▸ **EXERCISE**
Copying exactly, give the lines in the material below from the one with "createRelations candidates s1" to the one with "[sorted] raises when", ends included, and nothing besides.

▸ **RECORDS SHOWN**

Lemma operations_write_last_witness :
  (addObservations carol_unknown acquainted).1 = Thrown (NotFound "Carol") /\
  (addObservations carol_unknown acquainted).2 = acquainted.
Proof.
  split; [vm_compute; reflexivity |].
  destruct (addObservations carol_unknown acquainted) as [r s'] eqn:Hrun.
  assert (r = Thrown (NotFound "Carol")) as ->.
  { change r with (r, s').1. rewrite <- Hrun. vm_compute. reflexivity. }
  destruct (proj1 (proj2 (proj2 operations_write_last)) carol_unknown acquainted
              (NotFound "Carol") s' I Hrun) as [Hs|(graph & graph' & _ & Hsave)]; [exact Hs |].
  apply saveGraph_Thrown in Hsave as [_ [code Hcode]]. discriminate Hcode.
Defined.

(** X2.  When [loadGraph] throws an exception of the program on a file
    (the file cannot be read, a line of it is no JSON, or a line of it is
    [null]), each of the nine operations throws the same exception and
    leaves the file untouched. *)
Theorem load_failure_propagates (s : store) (e : error) :
  (loadGraph s).1 = Thrown e ->
  genuine e ->
  (forall candidates, createEntities candidates s = (Thrown e, s)) /\
  (forall candidates, createRelations candidates s = (Thrown e, s)) /\
  (forall items, addObservations items s = (Thrown e, s)) /\
  (forall entityNames, deleteEntities entityNames s = (Thrown e, s)) /\
  (forall deletions, deleteObservations deletions s = (Thrown e, s)) /\
  (forall doomed, deleteRelations doomed s = (Thrown e, s)) /\
  readGraph s = (Thrown e, s) /\
  (forall query, searchNodes query s = (Thrown e, s)) /\
  (forall names, openNodes names s = (Thrown e, s)).
Proof.
  intros H _. split_and!; intros; try by apply load_then_thrown.
  unfold readGraph. pose proof (loadGraph_store s) as Hs.
  destruct (loadGraph s) as [r s0]; cbn in *; by subst.
Qed.

Lemma load_failure_propagates_witness :
  (forall candidates,
     createEntities candidates half_corrupt = (Thrown SyntaxError, half_corrupt)) /\
  (forall candidates,
     createRelations candidates half_corrupt = (Thrown SyntaxError, half_corrupt)) /\
  (forall items, addObservations items half_corrupt = (Thrown SyntaxError, half_corrupt)) /\
  (forall entityNames,
     deleteEntities entityNames half_corrupt = (Thrown SyntaxError, half_corrupt)) /\
  (forall deletions,
     deleteObservations deletions half_corrupt = (Thrown SyntaxError, half_corrupt)) /\
  (forall doomed,
     deleteRelations doomed half_corrupt = (Thrown SyntaxError, half_corrupt)) /\
  readGraph half_corrupt = (Thrown SyntaxError, half_corrupt) /\
  (forall query, searchNodes query half_corrupt = (Thrown SyntaxError, half_corrupt)) /\
  (forall names, openNodes names half_corrupt = (Thrown SyntaxError, half_corrupt)).
Proof.
  apply (load_failure_propagates half_corrupt SyntaxError);
    [vm_compute; reflexivity | exact I].
Defined.

Lemma reduce_fileLines (ls : list fileLine) (graph : KnowledgeGraph) :
  Forall wellPadded ls ->
  reduce decodeLine (filter (fun line => Text.trim line <> "") (map lineText ls)) graph =
  Returned {| entities := entities graph ++ omap lineEntity ls;
              relations := relations graph ++ omap lineRelation ls |}.
Proof.
  intros Hpad. revert graph.
  induction Hpad as [|[e|r|pad] ls Hl Hls IH]; intros graph; cbn [map omap lineEntity lineRelation lineText].
  - destruct graph. cbn. by rewrite !app_nil_r.
  - rewrite filter_cons_True by apply trim_record.
    cbn [reduce]. rewrite decodeLine_entity. cbn [mbind result_bind].
    rewrite IH. cbn [entities relations]. by rewrite <- app_assoc.
  - rewrite filter_cons_True by apply trim_record.
    cbn [reduce]. rewrite decodeLine_relation. cbn [mbind result_bind].
    rewrite IH. cbn [entities relations]. by rewrite <- app_assoc.
  - destruct Hl as [_ Htrim]. rewrite filter_cons_False by (intros H; by apply H).
    apply IH.
Qed.

Lemma lineText_one_line (l : fileLine) : wellPadded l -> one_line (lineText l).
Proof.
  destruct l as [e|r|pad]; cbn.
  - intros _. apply one_line_entityRecord.
  - intros _. apply one_line_relationRecord.
  - by intros [H _].
Qed.

(** X3.  [loadGraph] reads a file whose lines are records of entities,
    records of relations and blank lines in any order: the entities come
    out in the order of their lines, the relations in the order of theirs,
    and the blank lines are skipped. *)
Theorem decode_any_order (ls : list fileLine) :
  Forall wellPadded ls ->
  decode (Text.join (String Text.newline "") (map lineText ls)) =
  Returned {| entities := omap lineEntity ls; relations := omap lineRelation ls |}.
Proof.
  intros Hpad. unfold decode.
  pose proof (reduce_fileLines ls emptyGraph Hpad) as Hred. cbn in Hred.
  destruct ls as [|l ls]; [done |].
  cbn [map] in *. rewrite split_join; [exact Hred |].
  change (Forall one_line (map lineText (l :: ls))). apply Forall_map. eapply Forall_impl; [exact Hpad |]. apply lineText_one_line.
Qed.

Lemma decode_any_order_witness :
  decode (Text.join (String Text.newline "")
            (map lineText [RelationLine knows; BlankLine "  "; EntityLine bob;
                           EntityLine alice; BlankLine ""])) =
  Returned {| entities := [bob; alice]; relations := [knows] |}.
Proof.
  apply (decode_any_order [RelationLine knows; BlankLine "  "; EntityLine bob;
                           EntityLine alice; BlankLine ""]).
  repeat constructor.
Defined.

Lemma load_of_Returned {A : Type} (f : KnowledgeGraph -> M A) (s s' : store) (a : A) :
  (loadGraph ≫= f) s = (Returned a, s') ->
  exists graph, (loadGraph s).1 = Returned graph /\ f graph s = (Returned a, s').
Proof.
  rewrite bind_run. pose proof (loadGraph_store s) as Hs.
  destruct (loadGraph s) as [[g|e] s0]; cbn in Hs; subst; [| done]. eauto.
Qed.

Lemma filter_none {A : Type} (P : A -> Prop) `{forall x, Decision (P x)} (l : list A) :
  (forall x, x ∈ l -> ~ P x) -> filter P l = [].
Proof.
  intros Hl. induction l as [|x l IH]; [done |].
  rewrite filter_cons_False by (apply Hl; left).
  apply IH. intros y Hy. apply Hl. by right.
Qed.

(** Every key of [new] is among the keys of [old] followed by the fresh
    part of [new]. *)
Lemma key_after_append {A K : Type} `{EqDecision K} (key : A -> K) (old new : list A)
    (x : A) :
  x ∈ new ->
  key x ∈ key <$> (old ++ filter (fun y => key y ∉ key <$> old) new).
Proof.
  intros Hx. rewrite fmap_app, elem_of_app.
  destruct (decide (key x ∈ key <$> old)) as [Hold|Hnew]; [by left | right].
  apply list_elem_of_fmap. exists x. split; [done |]. by apply list_elem_of_filter.
Qed.

Lemma saved_store {A : Type} (graph' : KnowledgeGraph) (x a : A) (s s' : store) :
  (_ ← saveGraph graph'; mret x) s = (Returned a, s') -> s' = Stored (encode graph').
Proof.
  rewrite bind_run. destruct (saveGraph graph' s) as [[u|e] s1] eqn:Hsave; [| done].
  apply saveGraph_Returned in Hsave as ->. by intros [= _ <-].
Qed.

Lemma save_over_stored {A : Type} (graph' : KnowledgeGraph) (x : A) (data : string) :
  (_ ← saveGraph graph'; mret x) (Stored data) = (Returned x, Stored (encode graph')).
Proof. by rewrite bind_run, saveGraph_run. Qed.

Lemma createEntities_stored (candidates created : list Entity) (s s1 : store) :
  createEntities candidates s = (Returned created, s1) ->
  exists graph,
    (loadGraph s).1 = Returned graph /\
    created = filter (fun e => name e ∉ name <$> entities graph) candidates /\
    s1 = Stored (encode {| entities := entities graph ++ created;
                           relations := relations graph |}).
Proof.
  intros Hrun. destruct (load_of_Returned _ _ _ _ Hrun) as (graph & Hload & Hsave).
  exists graph. cbv zeta in Hsave.
  pose proof (saved_store _ _ _ _ _ Hsave) as Hs1.
  apply saved_graph in Hsave as [-> _]. split_and!; [done | | done].
  apply list_filter_iff, new_entity_iff.
Qed.

Lemma createRelations_stored (candidates created : list Relation) (s s1 : store) :
  createRelations candidates s = (Returned created, s1) ->
  exists graph,
    (loadGraph s).1 = Returned graph /\
    created = filter (fun r => triple r ∉ triple <$> relations graph) candidates /\
    s1 = Stored (encode {| entities := entities graph;
                           relations := relations graph ++ created |}).
Proof.
  intros Hrun. destruct (load_of_Returned _ _ _ _ Hrun) as (graph & Hload & Hsave).
  exists graph. cbv zeta in Hsave.
  pose proof (saved_store _ _ _ _ _ Hsave) as Hs1.
  apply saved_graph in Hsave as [-> _]. split_and!; [done | | done].
  apply list_filter_iff, new_relation_iff.
Qed.

(** X4.  Repeating a call of [createEntities] that returned, with the
    same candidates, creates nothing and leaves the file as it is. *)
Theorem createEntities_idempotent (candidates created : list Entity) (s s1 : store) :
  createEntities candidates s = (Returned created, s1) ->
  createEntities candidates s1 = (Returned [], s1).
Proof.
  intros (graph & _ & -> & ->)%createEntities_stored.
  unfold createEntities. rewrite bind_run, loadGraph_encode. cbv zeta.
  cbn [entities relations]. rewrite (filter_none _ candidates).
  - by rewrite app_nil_r, save_over_stored.
  - intros c Hc Hnew. apply new_entity_iff in Hnew.
    apply Hnew. by apply key_after_append.
Qed.

(** X5.  Repeating a call of [createRelations] that returned, with the
    same candidates, creates nothing and leaves the file as it is. *)
Theorem createRelations_idempotent (candidates created : list Relation) (s s1 : store) :
  createRelations candidates s = (Returned created, s1) ->
  createRelations candidates s1 = (Returned [], s1).
Proof.
  intros (graph & _ & -> & ->)%createRelations_stored.
  unfold createRelations. rewrite bind_run, loadGraph_encode. cbv zeta.
  cbn [entities relations]. rewrite (filter_none _ candidates).
  - by rewrite app_nil_r, save_over_stored.
  - intros c Hc Hnew. apply new_relation_iff in Hnew.
    apply Hnew. by apply key_after_append.
Qed.
(** * GoPro timestamp extractor: a shallow embedding of [extract_timestamps.py]

    The development follows the source file function by function:
    the name decoder ([parse_filename]), the directory scan
    ([list_mp4_files_in_dir]), the metadata collection ([get_file_metadata]),
    the session grouper ([group_files_by_session]) and the timeline
    reconstructor ([process_files_in_session]), first as functions on
    values and, for the reconstructor, a second time over an explicit store
    of Python objects. *)

From Stdlib Require Import ZArith QArith Qabs Ascii String DecimalString.
From Stdlib Require Import List Lia Lqa Permutation Sorted.
From stdpp Require Import base option list gmap strings.

Local Open Scope string_scope.
Local Open Scope list_scope.
Local Open Scope Z_scope.

(** ** Python exceptions and results *)

(** The exceptions the modelled code can raise.  [TypeError] is what
    [sorted] raises when it compares a [None] key; [OverflowError] is what
    [timedelta] and the addition of a [timedelta] to a [datetime] raise
    when the result is out of range; [ProbeError] stands for anything
    raised inside [get_creation_time_and_duration] (the external tool
    failing, a missing tag, an unparsable time or duration);
    [BadReference] is not a Python behaviour: it marks a store that does not
    hold an object of the expected shape at a reference. *)
Inductive exn : Set := TypeError | OverflowError | ProbeError | BadReference.

Inductive result (A : Type) : Type :=
| Ok (a : A)
| Raise (e : exn).
Arguments Ok {A} a.
Arguments Raise {A} e.

#[global] Instance result_ret : MRet result := fun A a => Ok a.
#[global] Instance result_bind : MBind result := fun A B k r =>
  match r with
  | Ok a => k a
  | Raise e => Raise e
  end.
#[global] Instance result_fmap : FMap result := fun A B f r =>
  match r with
  | Ok a => Ok (f a)
  | Raise e => Raise e
  end.

(** ** Strings

    A string is a sequence of 8-bit characters, standing for the Python
    strings whose code points lie below 256.  Among those code points the
    decimal digits, which are what the class [\d] of a regular expression
    matches and what [int] converts, are exactly ['0'..'9'].  Names with
    code points from 256 on are outside the model. *)
Module Str.

Definition is_digit (c : ascii) : bool :=
  let n := nat_of_ascii c in ((48 <=? n) && (n <=? 57))%nat.

Definition digit_value (c : ascii) : Z := Z.of_nat (nat_of_ascii c) - 48.

(** [int(s)] on a string of decimal digits, most significant first. *)
Fixpoint int_acc (acc : Z) (s : string) : Z :=
  match s with
  | EmptyString => acc
  | String c s' => int_acc (10 * acc + digit_value c) s'
  end.

Definition int (s : string) : Z := int_acc 0 s.

Fixpoint all_digits (s : string) : bool :=
  match s with
  | EmptyString => true
  | String c s' => is_digit c && all_digits s'
  end.

(** [s.endswith(suffix)] *)
Definition endswith (s suffix : string) : bool :=
  let n := String.length s in
  let m := String.length suffix in
  (m <=? n)%nat && String.eqb (substring (n - m) m s) suffix.

End Str.

(** ** Name decoder *)

(** The regular expression [GX(\d{2})(\d{4})\.MP4] is a sequence of twelve
    single-character items, each a literal or the class [\d]. *)
Inductive atom : Set :=
| Lit (c : ascii)
| Digit.

Definition atom_matches (a : atom) (c : ascii) : bool :=
  match a with
  | Lit c' => Ascii.eqb c c'
  | Digit => Str.is_digit c
  end.

Definition pattern : list atom :=
  [Lit "G"; Lit "X"; Digit; Digit; Digit; Digit; Digit; Digit;
   Lit "."; Lit "M"; Lit "P"; Lit "4"].

(** The text matched by [pat] at the head of [s], if it matches there. *)
Fixpoint match_prefix (pat : list atom) (s : string) : option string :=
  match pat, s with
  | [], _ => Some EmptyString
  | a :: pat', String c s' =>
      if atom_matches a c then String c <$> match_prefix pat' s' else None
  | _ :: _, EmptyString => None
  end.

(** One attempt of the pattern at the head of [s]: [group(1)] and
    [group(2)] of the match. *)
Definition match_here (s : string) : option (string * string) :=
  m ← match_prefix pattern s;
  Some (substring 2 2 m, substring 4 4 m).

(** [re.search]: the leftmost position at which the pattern matches. *)
Fixpoint re_search (s : string) : option (string * string) :=
  match match_here s with
  | Some m => Some m
  | None =>
      match s with
      | EmptyString => None
      | String _ s' => re_search s'
      end
  end.

Definition parse_filename (filename : string) : option Z * option Z :=
  match re_search filename with
  | Some (g1, g2) => (Some (Str.int g1), Some (Str.int g2))
  | None => (None, None)
  end.

(** ** Dates and times

    The part of Python's [datetime] module the program uses.  A naive
    [datetime] is a point on a microsecond timeline, counted from
    0001-01-01T00:00:00; a [timedelta] is a signed number of microseconds.
    Both are immutable values in Python, so [t += delta] rebinds the
    variable and never changes an object.  The calendar functions follow
    [_ymd2ord] and [_ord2ymd] of the library.  The datetimes are the points
    of the years 1 to 9999 and the timedeltas those of fewer than a
    thousand million days: [timedelta] and [+] raise [OverflowError]
    beyond.  A float is the rational number it denotes, with the
    arithmetic of IEEE 754 double precision. *)
Module PyDatetime.

Definition datetime := Z.
Definition timedelta := Z.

▸ **OUTPUT**
  createRelations candidates s1 = (Returned [], s1).
Proof.
  intros (graph & _ & -> & ->)%createRelations_stored.
  unfold createRelations. rewrite bind_run, loadGraph_encode. cbv zeta.
  cbn [entities relations]. rewrite (filter_none _ candidates).
  - by rewrite app_nil_r, save_over_stored.
  - intros c Hc Hnew. apply new_relation_iff in Hnew.
    apply Hnew. by apply key_after_append.
Qed.
(** * GoPro timestamp extractor: a shallow embedding of [extract_timestamps.py]

    The development follows the source file function by function:
    the name decoder ([parse_filename]), the directory scan
    ([list_mp4_files_in_dir]), the metadata collection ([get_file_metadata]),
    the session grouper ([group_files_by_session]) and the timeline
    reconstructor ([process_files_in_session]), first as functions on
    values and, for the reconstructor, a second time over an explicit store
    of Python objects. *)

From Stdlib Require Import ZArith QArith Qabs Ascii String DecimalString.
From Stdlib Require Import List Lia Lqa Permutation Sorted.
From stdpp Require Import base option list gmap strings.

Local Open Scope string_scope.
Local Open Scope list_scope.
Local Open Scope Z_scope.

(** ** Python exceptions and results *)

(** The exceptions the modelled code can raise.  [TypeError] is what
    [sorted] raises when it compares a [None] key; [OverflowError] is what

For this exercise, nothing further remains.